EXERCISE REQUIREMENTS ->
Which of the lines in the data below contain the string "negb"? Copy each of them.

DATA ->

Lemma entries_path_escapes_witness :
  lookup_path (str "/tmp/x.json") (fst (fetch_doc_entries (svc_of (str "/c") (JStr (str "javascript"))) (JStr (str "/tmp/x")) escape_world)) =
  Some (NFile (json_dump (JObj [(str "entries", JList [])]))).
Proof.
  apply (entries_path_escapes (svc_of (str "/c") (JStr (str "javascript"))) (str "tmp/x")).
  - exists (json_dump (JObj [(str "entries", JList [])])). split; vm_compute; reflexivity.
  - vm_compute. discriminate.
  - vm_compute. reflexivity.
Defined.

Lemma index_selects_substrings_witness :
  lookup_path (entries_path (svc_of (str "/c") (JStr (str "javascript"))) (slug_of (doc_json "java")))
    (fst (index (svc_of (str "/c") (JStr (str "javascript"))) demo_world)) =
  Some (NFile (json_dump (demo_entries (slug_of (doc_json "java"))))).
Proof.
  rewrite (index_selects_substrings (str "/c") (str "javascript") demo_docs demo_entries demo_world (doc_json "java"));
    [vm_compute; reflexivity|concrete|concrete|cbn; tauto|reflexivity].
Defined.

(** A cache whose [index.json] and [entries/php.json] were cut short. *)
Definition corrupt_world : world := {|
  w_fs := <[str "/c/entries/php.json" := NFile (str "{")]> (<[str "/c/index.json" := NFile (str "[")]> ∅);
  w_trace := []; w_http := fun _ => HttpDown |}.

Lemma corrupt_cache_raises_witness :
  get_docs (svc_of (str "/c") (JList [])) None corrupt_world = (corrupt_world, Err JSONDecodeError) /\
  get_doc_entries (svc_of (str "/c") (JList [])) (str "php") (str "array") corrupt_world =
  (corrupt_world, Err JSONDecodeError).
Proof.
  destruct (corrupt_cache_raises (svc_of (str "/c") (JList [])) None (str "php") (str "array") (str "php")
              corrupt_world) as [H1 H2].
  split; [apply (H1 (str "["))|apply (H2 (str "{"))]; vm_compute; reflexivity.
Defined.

==

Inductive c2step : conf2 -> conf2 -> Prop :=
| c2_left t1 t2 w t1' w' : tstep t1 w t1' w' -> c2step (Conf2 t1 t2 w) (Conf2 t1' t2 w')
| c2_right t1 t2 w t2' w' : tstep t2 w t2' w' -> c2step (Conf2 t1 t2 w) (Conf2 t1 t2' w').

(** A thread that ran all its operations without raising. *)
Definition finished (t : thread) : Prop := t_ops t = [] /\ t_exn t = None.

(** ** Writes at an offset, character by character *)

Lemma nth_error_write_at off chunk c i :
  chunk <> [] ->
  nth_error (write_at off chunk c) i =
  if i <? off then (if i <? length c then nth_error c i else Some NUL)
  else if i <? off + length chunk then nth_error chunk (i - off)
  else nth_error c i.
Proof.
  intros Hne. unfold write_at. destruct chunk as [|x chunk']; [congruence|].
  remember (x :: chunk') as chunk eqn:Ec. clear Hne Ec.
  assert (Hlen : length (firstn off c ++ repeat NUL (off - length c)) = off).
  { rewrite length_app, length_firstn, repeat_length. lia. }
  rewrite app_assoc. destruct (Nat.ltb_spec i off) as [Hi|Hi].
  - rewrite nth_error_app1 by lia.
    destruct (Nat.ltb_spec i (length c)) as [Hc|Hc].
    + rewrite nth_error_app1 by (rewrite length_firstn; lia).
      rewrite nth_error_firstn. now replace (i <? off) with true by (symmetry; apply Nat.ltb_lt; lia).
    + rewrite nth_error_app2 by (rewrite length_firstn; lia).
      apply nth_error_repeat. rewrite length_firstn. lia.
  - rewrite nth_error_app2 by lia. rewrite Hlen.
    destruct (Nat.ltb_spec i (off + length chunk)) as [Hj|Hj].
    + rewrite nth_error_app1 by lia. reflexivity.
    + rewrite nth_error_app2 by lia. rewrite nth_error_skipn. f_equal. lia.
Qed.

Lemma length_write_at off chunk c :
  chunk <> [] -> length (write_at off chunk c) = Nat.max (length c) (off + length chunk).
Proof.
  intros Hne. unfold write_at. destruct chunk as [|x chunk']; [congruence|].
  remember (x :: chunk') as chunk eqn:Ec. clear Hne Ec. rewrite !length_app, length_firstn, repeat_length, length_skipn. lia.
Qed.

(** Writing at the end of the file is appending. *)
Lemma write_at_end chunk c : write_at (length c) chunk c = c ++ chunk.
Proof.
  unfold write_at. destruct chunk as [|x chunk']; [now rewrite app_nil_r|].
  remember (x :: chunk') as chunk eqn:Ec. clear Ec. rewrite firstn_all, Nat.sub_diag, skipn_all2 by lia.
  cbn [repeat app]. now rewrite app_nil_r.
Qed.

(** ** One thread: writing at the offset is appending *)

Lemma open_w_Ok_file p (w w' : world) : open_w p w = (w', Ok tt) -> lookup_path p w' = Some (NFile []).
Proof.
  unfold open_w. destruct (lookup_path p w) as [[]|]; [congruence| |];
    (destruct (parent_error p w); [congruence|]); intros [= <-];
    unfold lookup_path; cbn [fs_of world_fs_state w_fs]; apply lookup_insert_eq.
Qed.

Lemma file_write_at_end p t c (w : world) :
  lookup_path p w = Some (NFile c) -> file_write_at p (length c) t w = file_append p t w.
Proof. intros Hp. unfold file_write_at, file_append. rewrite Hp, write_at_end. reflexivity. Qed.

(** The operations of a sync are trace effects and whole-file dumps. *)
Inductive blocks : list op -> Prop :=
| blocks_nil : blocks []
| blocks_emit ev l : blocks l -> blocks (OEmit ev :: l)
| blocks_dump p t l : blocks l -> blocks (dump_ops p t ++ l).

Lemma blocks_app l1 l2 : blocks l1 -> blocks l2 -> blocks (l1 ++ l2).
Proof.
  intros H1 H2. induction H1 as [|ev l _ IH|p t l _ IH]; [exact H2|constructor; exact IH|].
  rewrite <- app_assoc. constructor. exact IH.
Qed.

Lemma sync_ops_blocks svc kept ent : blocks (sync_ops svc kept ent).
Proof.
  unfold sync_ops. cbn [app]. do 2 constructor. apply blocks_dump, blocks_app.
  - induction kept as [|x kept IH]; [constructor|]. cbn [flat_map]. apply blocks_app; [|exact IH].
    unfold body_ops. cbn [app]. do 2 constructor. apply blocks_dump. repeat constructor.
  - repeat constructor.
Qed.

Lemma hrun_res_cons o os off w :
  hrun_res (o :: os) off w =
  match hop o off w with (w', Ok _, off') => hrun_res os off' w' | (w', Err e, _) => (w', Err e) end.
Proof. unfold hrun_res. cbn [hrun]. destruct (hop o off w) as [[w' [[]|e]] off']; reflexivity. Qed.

--

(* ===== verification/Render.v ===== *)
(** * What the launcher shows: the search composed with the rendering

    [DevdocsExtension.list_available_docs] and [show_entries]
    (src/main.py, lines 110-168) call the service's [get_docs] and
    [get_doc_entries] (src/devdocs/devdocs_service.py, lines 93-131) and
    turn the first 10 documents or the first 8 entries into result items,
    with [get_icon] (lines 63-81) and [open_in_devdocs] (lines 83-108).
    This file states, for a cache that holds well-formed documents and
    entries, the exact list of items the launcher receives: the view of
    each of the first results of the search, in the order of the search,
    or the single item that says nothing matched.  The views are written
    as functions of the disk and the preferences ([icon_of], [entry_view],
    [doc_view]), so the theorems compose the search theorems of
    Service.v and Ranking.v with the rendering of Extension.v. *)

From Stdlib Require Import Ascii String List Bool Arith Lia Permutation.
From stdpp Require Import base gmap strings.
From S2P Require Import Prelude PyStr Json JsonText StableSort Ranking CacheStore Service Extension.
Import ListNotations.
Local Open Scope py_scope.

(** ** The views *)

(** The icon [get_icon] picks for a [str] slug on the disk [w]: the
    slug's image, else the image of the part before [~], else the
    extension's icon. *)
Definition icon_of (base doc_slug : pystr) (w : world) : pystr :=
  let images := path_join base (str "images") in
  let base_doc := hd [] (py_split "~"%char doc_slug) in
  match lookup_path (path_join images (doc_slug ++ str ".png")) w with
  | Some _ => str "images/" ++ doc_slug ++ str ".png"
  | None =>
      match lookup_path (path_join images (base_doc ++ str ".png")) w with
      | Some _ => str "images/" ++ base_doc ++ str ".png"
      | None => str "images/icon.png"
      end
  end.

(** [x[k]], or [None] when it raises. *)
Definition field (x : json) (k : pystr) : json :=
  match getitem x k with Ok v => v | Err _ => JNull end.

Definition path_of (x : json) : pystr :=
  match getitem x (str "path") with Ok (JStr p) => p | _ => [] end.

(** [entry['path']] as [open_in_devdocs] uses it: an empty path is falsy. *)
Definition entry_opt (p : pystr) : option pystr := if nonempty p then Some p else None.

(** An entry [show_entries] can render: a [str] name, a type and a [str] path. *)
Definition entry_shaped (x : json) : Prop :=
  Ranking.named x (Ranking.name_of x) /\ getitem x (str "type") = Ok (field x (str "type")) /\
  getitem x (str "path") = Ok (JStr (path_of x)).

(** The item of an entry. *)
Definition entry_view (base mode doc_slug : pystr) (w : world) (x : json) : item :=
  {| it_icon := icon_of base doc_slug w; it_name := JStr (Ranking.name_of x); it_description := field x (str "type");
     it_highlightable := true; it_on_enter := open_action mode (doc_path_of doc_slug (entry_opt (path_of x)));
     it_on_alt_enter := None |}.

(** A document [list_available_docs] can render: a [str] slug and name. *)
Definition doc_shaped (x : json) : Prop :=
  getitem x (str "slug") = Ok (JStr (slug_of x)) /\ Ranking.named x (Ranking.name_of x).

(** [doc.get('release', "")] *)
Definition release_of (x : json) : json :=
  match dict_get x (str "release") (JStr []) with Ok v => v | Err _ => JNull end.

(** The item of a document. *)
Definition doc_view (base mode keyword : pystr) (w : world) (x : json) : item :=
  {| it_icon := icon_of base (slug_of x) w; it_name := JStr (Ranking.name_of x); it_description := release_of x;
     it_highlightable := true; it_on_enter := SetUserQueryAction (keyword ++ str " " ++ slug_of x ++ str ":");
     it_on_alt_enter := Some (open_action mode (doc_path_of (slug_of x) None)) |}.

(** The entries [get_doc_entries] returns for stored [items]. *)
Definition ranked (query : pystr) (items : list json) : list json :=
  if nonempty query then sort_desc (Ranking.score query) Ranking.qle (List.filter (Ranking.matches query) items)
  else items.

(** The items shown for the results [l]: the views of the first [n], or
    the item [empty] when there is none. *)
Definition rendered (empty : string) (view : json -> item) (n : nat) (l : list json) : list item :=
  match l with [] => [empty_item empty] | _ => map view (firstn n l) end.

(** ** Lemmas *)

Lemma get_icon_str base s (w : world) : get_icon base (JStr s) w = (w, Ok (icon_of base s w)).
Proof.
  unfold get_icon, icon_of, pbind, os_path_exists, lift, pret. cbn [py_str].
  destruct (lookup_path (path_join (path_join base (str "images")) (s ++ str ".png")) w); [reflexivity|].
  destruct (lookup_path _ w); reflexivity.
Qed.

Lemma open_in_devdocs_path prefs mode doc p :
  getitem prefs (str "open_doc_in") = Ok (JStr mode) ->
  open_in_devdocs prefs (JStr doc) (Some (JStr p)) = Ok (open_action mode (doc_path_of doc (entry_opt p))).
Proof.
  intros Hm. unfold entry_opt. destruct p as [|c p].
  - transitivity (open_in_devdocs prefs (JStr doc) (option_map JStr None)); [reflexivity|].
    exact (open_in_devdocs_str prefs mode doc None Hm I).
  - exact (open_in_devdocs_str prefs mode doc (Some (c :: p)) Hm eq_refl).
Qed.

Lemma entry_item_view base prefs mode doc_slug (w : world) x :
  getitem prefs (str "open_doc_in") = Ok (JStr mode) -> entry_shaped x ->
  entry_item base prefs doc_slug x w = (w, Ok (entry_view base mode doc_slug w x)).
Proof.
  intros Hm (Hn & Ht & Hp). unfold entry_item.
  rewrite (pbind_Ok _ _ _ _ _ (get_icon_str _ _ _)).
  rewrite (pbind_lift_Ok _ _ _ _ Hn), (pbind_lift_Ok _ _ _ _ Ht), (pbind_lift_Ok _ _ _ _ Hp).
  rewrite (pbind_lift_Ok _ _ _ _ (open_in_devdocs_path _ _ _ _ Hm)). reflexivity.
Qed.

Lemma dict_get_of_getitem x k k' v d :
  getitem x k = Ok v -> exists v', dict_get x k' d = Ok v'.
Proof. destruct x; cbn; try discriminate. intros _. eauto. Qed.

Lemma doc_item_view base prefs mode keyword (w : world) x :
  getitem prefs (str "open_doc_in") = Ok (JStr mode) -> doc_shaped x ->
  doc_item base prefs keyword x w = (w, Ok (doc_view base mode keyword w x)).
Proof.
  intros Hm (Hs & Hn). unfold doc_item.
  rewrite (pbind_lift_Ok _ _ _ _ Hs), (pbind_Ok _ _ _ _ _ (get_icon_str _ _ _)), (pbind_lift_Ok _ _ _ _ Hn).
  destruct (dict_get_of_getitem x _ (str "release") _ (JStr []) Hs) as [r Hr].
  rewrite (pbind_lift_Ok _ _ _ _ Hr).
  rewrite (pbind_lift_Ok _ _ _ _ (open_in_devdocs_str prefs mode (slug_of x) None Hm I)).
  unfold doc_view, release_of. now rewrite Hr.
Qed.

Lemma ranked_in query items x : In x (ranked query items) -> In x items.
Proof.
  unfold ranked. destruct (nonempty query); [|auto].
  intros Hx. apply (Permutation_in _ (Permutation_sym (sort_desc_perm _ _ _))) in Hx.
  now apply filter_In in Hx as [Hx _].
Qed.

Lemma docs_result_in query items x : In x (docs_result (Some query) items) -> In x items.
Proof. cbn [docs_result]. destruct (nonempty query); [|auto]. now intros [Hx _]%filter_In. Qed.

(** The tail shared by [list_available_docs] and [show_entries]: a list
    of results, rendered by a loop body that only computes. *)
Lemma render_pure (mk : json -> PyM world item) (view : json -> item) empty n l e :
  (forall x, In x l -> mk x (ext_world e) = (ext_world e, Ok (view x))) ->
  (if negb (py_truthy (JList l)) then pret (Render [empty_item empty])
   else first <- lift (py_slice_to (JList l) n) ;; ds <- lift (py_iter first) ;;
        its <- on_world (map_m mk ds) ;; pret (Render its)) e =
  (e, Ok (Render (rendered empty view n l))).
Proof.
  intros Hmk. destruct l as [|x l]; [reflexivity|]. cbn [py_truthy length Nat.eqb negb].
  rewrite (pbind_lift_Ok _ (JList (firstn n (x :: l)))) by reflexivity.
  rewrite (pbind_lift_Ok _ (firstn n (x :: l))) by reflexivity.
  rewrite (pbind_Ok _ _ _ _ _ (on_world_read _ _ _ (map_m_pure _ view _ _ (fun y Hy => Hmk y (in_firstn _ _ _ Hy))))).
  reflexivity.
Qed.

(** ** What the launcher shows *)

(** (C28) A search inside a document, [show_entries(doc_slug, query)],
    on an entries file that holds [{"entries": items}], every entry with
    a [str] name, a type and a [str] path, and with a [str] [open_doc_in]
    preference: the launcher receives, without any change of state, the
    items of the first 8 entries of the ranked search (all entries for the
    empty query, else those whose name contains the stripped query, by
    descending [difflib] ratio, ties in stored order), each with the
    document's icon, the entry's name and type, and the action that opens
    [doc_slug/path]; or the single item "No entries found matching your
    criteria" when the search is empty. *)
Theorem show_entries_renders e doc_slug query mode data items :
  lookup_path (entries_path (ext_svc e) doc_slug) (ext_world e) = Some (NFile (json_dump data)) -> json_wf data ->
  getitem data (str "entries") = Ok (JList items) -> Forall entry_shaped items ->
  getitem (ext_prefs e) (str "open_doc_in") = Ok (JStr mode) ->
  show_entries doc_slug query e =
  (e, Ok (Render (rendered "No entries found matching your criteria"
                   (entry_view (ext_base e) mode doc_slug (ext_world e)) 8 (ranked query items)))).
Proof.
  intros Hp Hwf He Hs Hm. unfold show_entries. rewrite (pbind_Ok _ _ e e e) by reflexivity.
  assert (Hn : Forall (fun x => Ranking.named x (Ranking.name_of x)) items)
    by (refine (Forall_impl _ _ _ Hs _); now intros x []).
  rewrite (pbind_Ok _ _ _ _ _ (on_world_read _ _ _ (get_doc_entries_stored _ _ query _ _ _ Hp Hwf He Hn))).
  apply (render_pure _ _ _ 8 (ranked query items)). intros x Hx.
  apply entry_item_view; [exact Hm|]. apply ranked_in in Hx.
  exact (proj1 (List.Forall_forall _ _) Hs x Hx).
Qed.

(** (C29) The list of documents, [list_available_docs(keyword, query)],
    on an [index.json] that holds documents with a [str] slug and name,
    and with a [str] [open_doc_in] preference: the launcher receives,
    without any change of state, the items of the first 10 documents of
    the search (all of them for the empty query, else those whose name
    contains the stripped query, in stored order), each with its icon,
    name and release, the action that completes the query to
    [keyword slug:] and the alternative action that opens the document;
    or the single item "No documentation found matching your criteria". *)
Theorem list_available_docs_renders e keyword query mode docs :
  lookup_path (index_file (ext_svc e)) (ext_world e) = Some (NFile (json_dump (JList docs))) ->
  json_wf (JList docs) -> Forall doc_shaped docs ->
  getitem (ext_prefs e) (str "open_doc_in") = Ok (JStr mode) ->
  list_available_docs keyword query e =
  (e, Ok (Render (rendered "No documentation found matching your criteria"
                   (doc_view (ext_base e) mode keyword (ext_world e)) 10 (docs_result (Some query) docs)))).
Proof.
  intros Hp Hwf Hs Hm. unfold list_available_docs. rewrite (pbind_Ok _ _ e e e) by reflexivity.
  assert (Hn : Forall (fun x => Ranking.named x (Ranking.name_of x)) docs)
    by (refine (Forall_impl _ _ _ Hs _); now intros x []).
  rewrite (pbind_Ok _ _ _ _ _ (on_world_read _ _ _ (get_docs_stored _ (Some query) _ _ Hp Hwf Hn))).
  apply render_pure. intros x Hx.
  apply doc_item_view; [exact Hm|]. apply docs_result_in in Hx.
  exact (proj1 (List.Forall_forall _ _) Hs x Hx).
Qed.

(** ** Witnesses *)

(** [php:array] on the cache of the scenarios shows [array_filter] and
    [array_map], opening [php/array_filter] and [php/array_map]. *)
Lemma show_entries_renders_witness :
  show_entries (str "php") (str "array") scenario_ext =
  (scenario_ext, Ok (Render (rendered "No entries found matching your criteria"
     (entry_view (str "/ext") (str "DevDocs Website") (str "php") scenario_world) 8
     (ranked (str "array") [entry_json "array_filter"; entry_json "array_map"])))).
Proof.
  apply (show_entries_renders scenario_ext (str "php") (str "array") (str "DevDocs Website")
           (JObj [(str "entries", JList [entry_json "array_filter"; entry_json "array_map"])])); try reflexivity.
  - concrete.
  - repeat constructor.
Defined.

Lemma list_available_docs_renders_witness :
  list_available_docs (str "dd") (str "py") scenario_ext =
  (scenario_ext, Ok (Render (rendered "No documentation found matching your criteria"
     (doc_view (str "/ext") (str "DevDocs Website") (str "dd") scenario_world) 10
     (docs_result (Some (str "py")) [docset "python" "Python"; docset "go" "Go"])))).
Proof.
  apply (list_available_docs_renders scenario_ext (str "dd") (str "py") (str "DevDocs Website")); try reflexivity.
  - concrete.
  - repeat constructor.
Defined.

EXERCISE RESULT ->
  (if negb (py_truthy (JList l)) then pret (Render [empty_item empty])
  intros Hmk. destruct l as [|x l]; [reflexivity|]. cbn [py_truthy length Nat.eqb negb].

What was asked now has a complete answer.